(* ===== verification/Prelude.v ===== *)
(** * A verification of the transports of the [req] HTTP client

    [req] (Go) sends HTTP requests with its own copies of the standard library's
    HTTP/1 and HTTP/2 transports and of quic-go's HTTP/3. This development models the code that decides
    what goes over the wire and who may use a connection when, and proves what a
    caller relies on. A definition carries the name of the Go function it
    translates; a type's methods are prefixed with the type where names clash
    ([body_Read], [es_Close], [Inflow.add]).

    ** The program and its parts

    A request runs down through these layers, and its response back up.
    - [Client.R] to [Client.do] ([src/request.go], [src/middleware.go],
      [src/retry.go], [src/response.go]): [ReqPrepare] (the middlewares that fill in
      cookies, headers, query and body), [ReqMultipart] (multipart bodies and their
      length), [ReqRetry] ([Request.do]: attempts, conditions, hooks, intervals),
      [ReqResponse] (the limit on the size of a body), [ReqSend] (path parameters, the
      request that is sent, reports of progress), [ReqResult] ([Client.roundTrip]: a
      response is limited, read, decoded, saved and closed), [Redirect] (the redirect
      policies of [src/redirect.go] and the chains of requests they allow),
      [Digest] (digest authentication, [src/digest.go]: the challenges that requests
      share), and [ParallelDownload] (the workers of [src/parallel_download.go] as a system).
    - [Transport.roundTrip] ([src/transport.go]) chooses between the protocols and
      retries: [H1RoundTrip], over what the connections it uses do, with the cached
      connections, a forced version, and the fall-back from HTTP/3. It asks for
      alternative services first: [NetAddr] ([src/internal/netutil]), [AltSvc] (the
      parser of Alt-Svc headers and the jar), [AltSvcUse] (announcements, the
      goroutines that connect, failures and cool-down, as a step relation).
    - The connection pool of HTTP/1 ([src/transport.go]: [getConn],
      [queueForIdleConn], [queueForDial], [tryPutIdleConn], ...) finds or dials a
      connection. [WantQueue]: the queue of waiting requests. [H1Pool]: the state of
      the pool and every critical section on it, run by goroutines whose next
      critical section is [exec]. [H1PoolInv], [H1PoolSafe], [H1PoolSystem],
      [H1PoolProps]: its invariant, each operation keeps it, every reachable state
      has it, and what follows.
    - A request is written: [HeaderSort] (the order of header fields,
      [src/internal/header/sort.go]), [TransferWrite] (the framing of the body,
      [src/transfer.go]), [H1Request] ([persistConn.writeRequest], [src/header.go]).
    - A response is read: [Bufio] and [BufioLine] (the [bufio.Reader] the
      connection is read through, under the limit on the size of a head), [TextProto] (header fields,
      [src/textproto_reader.go]), [Chunked] ([src/internal/chunked.go]), [Transfer]
      and [TransferBody] (framing and body, [src/transfer.go]), [H1Message]
      ([readResponse] and [bodyEOFSignal], [src/transport.go]).
    - The read loop of a connection and the callers that hold bodies run
      concurrently: [H1ReadLoop] is their step relation, [H1Exchange] composes it
      with [H1Message] over a whole exchange of requests and responses. [H1Conn] has
      all goroutines of a connection ([persistConn.roundTrip], the write loop and the
      read loop) and says what a caller is told when it fails. A connection through a
      SOCKS proxy is set up by [Socks] ([src/internal/socks]), with [NetIP] for the
      addresses.
    - HTTP/2 ([src/internal/http2]): [H2Errors] (error values, settings), [Flow]
      (windows), [DataBuffer] and [Pipe] (the bytes of a response body), [Frame],
      [FrameWrite], [Framer] (frames parsed, written, and header blocks assembled),
      [NetText] (header keys), [H2Transport] (pure decisions: retries, limits),
      [ConnState] (a [ClientConn] and its streams, and the monad its code runs in),
      [H2Conn] (operations of requests), [H2ReadLoop] (the handlers of the read
      loop and response bodies). [H2Safe] proves each operation safe, [H2System] makes
      the connection a transition system, [H2Props] and [H2Body] hold the functional
      theorems. [H2Request] has the header block of a request and [H2Upload] its
      body, sent while the other goroutines go on ([encodeAndWriteHeaders],
      [writeRequestBody]); [H2RoundTrip] the retries of [RoundTripOpt], and [H2Retry]
      what the peer must have said for a request to be retried. [H2Pool] is the
      pool of HTTP/2 connections ([client_conn_pool.go]) with its calls in flight.
    - HTTP/3 ([src/internal/http3]): [H3Frame] (frames on a QUIC stream), [H3Headers]
      (field lists that are read), [H3Stream] (responses and their bodies), [H3Request]
      (requests that are written), [H3Conn] (the streams, the control stream and
      the datagrams of a connection as a system of goroutines) and [H3Transport] (the
      cache of connections and its retries, as another).

    ** How state and operations correspond to the code

    A struct is a record, an interface value that is one of a few types an inductive
    type, a Go map a [gmap], a pointer an integer naming an object of an explicit
    store. Code that takes a lock runs in a monad with the outcomes return, panic
    and deadlock (a goroutine that locks a mutex it holds); a critical section is
    one atomic step and goroutines interleave between them. Integers are [Z] with
    the wrapping of their Go type written where the code can overflow; bytes are
    [Z], strings [String.string]. [error] is an inductive type with a constructor
    for each error value the code compares with [==]. The network is a list of
    segments: the theorems quantify over all of them, so they hold however TCP cuts
    the stream.

    Code outside the repository is a parameter: the HPACK decoder (class
    [HpackDecoder], with its documented behaviour [HpackDecoderOk]) and encoder
    ([HpackPair]: a decoder that has read what was encoded gives the fields), QPACK
    and QUIC ([QuicVarint] and the streams of [H3Frame]), the digest library,
    [httpguts] predicates, punycode, and the order in which a Go map is ranged
    over. What is used of Go's standard library is modelled ([bufio], [io.Copy],
    [strconv], [net/textproto], [sort.Sort]).

    ** What the theorems show

    - Safety of the concurrent parts: [H2System.connection_never_stuck] (streams opened,
      headers and DATA written, frames handled, bodies read and closed),
      [H1PoolProps.pool_never_panics]; one owner per connection
      ([H1PoolProps.connection_has_one_owner]); bounds on windows and connections;
      no lost wake-up ([H1PoolProps.waiting_request_means_host_busy],
      [H2Pool.waiting_request_woken]); a rank that falls until every caller of a closed
      connection has returned ([H1Conn.callers_come_back]); the streams and the
      connections of HTTP/3 ([H3Conn.h3_streams_tracked],
      [H3Transport.h3_idle_close_safe]); the alternatives of a host
      ([AltSvcUse.alternatives_never_panic]); the counts of digest nonces
      ([Digest.nonce_counts_unique]); parallel downloads
      ([ParallelDownload.download_complete]).
    - Retries and redirects: every attempt gets an untouched body, all bodies are closed,
      and requests that cannot be replayed are not repeated but by the fall-back from HTTP/3
      ([H1RoundTrip.round_trip_bodies]); a retry goes back to what the peer said or to
      nothing having been written ([H2Retry.retry_is_safe],
      [H3Transport.h3_retry_is_safe], [H1Conn.nothing_written_is_true]); attempts are bounded
      ([ReqRetry.retries_bounded], [H2RoundTrip.h2_round_trips_bounded]); redirects
      stay within the hosts and domains the policies name ([Redirect.redirects_confined]).
    - Nothing is mixed up between messages: [H1Exchange.responses_matched],
      [H1Conn.requests_do_not_mix] (over whole histories of a connection), [TransferBody.accepted_response_framing] (no
      smuggling), [H1Request.request_reaches_server].
    - What the client makes of a response: [ReqResult.response_read_whole],
      [ReqResult.response_saved], [ReqResult.response_released] (no body is left open
      by mistake); and of a URL: [ReqSend.path_params_filled].
    - Round trips, each with a reader or writer of the other side defined from the
      protocol: requests of the three versions ([H1Request.request_reaches_server],
      [H2Request.h2_request_read_back] with [H2Upload.h2_body_sent],
      [H3Request.h3_request_read_back]), responses ([H1Message.response_roundtrip],
      [H3Stream.h3_response_roundtrip]), frames, header blocks, settings, SOCKS
      handshakes, ordered forms, Alt-Svc headers. What is proved of HTTP/3 besides:
      [H3Conn.h3_settings_exchanged], [H3Conn.h3_goaway_respected],
      [H3Stream.h3_body_read].
    - Refinement: the chunked buffer and the pipe are byte queues, the waiting
      requests a list, the chunked reader a decoder of the flat stream.
    - Errors and limits: truncated bodies are reported, every reader terminates;
      and where the code does not do what it says, a theorem with the input that
      shows it. Where such a case makes a general statement false the theorem excludes it
      by a hypothesis and says so in its comment: a second [Close] of a body with bytes
      unread and a peer's frame size of 0 (HTTP/2), framing names spelled
      otherwise (HTTP/1), TE fields (HTTP/2 and HTTP/3), a SOCKS method that was not
      offered, segments whose status is not looked at, downloads above 2^53 octets.

    ** Fuel

    A loop of the code that is not structural takes fuel; its result is [None] when
    it runs out, and each such loop has a lemma that the fuel it is given is enough
    (the fuel is the length of what is still unread, plus one), used by the
    theorems on termination ([H1Message.response_read_total],
    [Framer.Reader.ReadFrame_returns], [TransferWrite.copy_loop_spec]). The retry loop of
    [H1RoundTrip] may go on for ever; with fuel [n] it gives what its first [n] passes did,
    the theorem holds of all these beginnings, and it returns after a new connection.

    ** Not modelled

    Dialing, TLS and its fingerprints, HTTP proxies, QUIC itself, DNS, tracing,
    logging and dumps (except where a dump changes what is read), and the option
    setters of the client and request types: they only store values or call other
    systems. The decoders of compressed bodies and charsets are calls into other
    libraries. Of HTTP/2, the wait for a 100 response and the health check of a
    connection; of HTTP/3, the configuration of TLS and QUIC and the idle timer. Time
    is absent: a timer is an event that may happen at any moment. *)


From stdpp Require Export base list list_numbers gmap strings numbers pretty.
From Stdlib Require Export ZArith Lia.
From Stdlib Require Ascii String.
#[global] Open Scope Z_scope.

+++

Starting with the line that holds "connection. [WantQueue]: the" and ending with the line that holds "([readResponse] and [bodyEOFSignal], [src/transport.go]).", retype every line in the data above exactly, and nothing else.

Written answer:
      connection. [WantQueue]: the queue of waiting requests. [H1Pool]: the state of
      the pool and every critical section on it, run by goroutines whose next
      critical section is [exec]. [H1PoolInv], [H1PoolSafe], [H1PoolSystem],
      [H1PoolProps]: its invariant, each operation keeps it, every reachable state
      has it, and what follows.
    - A request is written: [HeaderSort] (the order of header fields,
      [src/internal/header/sort.go]), [TransferWrite] (the framing of the body,
      [src/transfer.go]), [H1Request] ([persistConn.writeRequest], [src/header.go]).
    - A response is read: [Bufio] and [BufioLine] (the [bufio.Reader] the
      connection is read through, under the limit on the size of a head), [TextProto] (header fields,
      [src/textproto_reader.go]), [Chunked] ([src/internal/chunked.go]), [Transfer]
      and [TransferBody] (framing and body, [src/transfer.go]), [H1Message]
      ([readResponse] and [bodyEOFSignal], [src/transport.go]).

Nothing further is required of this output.